**DIRECTIONS**
Repeat exactly the lines of the entries below from the one with "behind the link" through the one with "returns a [result].", both ends included, and nothing else.

**SOURCE DATA**
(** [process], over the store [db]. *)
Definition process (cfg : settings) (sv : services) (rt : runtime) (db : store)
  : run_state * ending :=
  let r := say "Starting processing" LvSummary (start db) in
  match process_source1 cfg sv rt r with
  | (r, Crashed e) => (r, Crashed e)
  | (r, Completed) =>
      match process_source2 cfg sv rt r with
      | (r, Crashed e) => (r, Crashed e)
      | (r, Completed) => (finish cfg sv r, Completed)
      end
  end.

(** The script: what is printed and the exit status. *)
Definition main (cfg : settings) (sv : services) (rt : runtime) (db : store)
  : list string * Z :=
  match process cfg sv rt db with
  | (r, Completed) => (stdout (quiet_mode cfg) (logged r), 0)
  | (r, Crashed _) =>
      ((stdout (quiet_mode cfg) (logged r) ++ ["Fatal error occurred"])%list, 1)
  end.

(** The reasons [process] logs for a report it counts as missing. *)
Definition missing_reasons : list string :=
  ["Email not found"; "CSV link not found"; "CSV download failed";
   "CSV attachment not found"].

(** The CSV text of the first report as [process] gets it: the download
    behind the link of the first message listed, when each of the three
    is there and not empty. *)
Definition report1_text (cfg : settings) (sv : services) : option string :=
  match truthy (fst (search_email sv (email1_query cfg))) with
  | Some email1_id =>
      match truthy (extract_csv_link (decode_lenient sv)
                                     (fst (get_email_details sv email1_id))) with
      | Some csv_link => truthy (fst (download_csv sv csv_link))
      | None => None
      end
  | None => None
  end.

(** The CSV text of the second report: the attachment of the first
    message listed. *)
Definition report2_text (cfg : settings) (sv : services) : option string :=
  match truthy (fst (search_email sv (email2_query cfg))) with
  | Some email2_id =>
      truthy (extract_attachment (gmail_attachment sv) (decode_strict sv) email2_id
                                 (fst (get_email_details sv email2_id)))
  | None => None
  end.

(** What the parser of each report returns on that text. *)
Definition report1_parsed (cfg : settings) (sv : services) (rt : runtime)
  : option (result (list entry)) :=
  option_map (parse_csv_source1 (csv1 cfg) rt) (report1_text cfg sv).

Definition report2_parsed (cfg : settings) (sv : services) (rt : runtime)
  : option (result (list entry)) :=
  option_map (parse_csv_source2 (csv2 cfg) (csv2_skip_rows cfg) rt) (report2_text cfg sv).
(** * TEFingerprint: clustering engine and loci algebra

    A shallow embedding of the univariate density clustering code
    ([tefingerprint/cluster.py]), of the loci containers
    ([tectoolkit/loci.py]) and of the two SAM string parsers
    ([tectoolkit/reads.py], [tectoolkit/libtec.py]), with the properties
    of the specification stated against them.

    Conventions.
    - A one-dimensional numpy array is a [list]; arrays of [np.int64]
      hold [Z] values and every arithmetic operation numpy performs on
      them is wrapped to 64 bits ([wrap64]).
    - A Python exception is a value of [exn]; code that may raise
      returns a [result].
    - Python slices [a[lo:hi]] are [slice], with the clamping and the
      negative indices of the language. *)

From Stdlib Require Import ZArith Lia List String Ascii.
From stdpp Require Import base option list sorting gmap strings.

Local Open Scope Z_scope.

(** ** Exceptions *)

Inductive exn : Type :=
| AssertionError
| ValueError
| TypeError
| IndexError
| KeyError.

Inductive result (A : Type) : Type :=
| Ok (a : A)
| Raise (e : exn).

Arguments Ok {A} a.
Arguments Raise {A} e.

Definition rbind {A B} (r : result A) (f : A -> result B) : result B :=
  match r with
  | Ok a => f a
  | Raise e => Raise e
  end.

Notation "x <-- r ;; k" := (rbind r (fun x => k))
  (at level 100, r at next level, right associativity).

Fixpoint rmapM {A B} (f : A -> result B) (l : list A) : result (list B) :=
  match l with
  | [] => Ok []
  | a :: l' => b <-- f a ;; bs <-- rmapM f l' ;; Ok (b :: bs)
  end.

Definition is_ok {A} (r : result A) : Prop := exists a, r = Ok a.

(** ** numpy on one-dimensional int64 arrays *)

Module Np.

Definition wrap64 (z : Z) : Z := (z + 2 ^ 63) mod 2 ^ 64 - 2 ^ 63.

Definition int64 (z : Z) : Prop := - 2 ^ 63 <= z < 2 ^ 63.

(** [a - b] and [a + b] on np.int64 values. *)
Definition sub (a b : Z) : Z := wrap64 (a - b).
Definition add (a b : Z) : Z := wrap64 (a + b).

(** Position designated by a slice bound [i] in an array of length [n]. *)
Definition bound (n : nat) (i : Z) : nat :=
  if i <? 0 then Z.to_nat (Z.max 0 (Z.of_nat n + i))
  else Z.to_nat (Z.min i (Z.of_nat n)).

**OUTPUT OF THE EXERCISE**
    behind the link of the first message listed, when each of the three
    is there and not empty. *)
Definition report1_text (cfg : settings) (sv : services) : option string :=
  match truthy (fst (search_email sv (email1_query cfg))) with
  | Some email1_id =>
      match truthy (extract_csv_link (decode_lenient sv)
                                     (fst (get_email_details sv email1_id))) with
      | Some csv_link => truthy (fst (download_csv sv csv_link))
      | None => None
      end
  | None => None
  end.

(** The CSV text of the second report: the attachment of the first
    message listed. *)
Definition report2_text (cfg : settings) (sv : services) : option string :=
  match truthy (fst (search_email sv (email2_query cfg))) with
  | Some email2_id =>
      truthy (extract_attachment (gmail_attachment sv) (decode_strict sv) email2_id
                                 (fst (get_email_details sv email2_id)))
  | None => None
  end.

(** What the parser of each report returns on that text. *)
Definition report1_parsed (cfg : settings) (sv : services) (rt : runtime)
  : option (result (list entry)) :=
  option_map (parse_csv_source1 (csv1 cfg) rt) (report1_text cfg sv).

Definition report2_parsed (cfg : settings) (sv : services) (rt : runtime)
  : option (result (list entry)) :=
  option_map (parse_csv_source2 (csv2 cfg) (csv2_skip_rows cfg) rt) (report2_text cfg sv).
(** * TEFingerprint: clustering engine and loci algebra

    A shallow embedding of the univariate density clustering code
    ([tefingerprint/cluster.py]), of the loci containers
    ([tectoolkit/loci.py]) and of the two SAM string parsers
    ([tectoolkit/reads.py], [tectoolkit/libtec.py]), with the properties
    of the specification stated against them.

    Conventions.
    - A one-dimensional numpy array is a [list]; arrays of [np.int64]
      hold [Z] values and every arithmetic operation numpy performs on
      them is wrapped to 64 bits ([wrap64]).
    - A Python exception is a value of [exn]; code that may raise
      returns a [result].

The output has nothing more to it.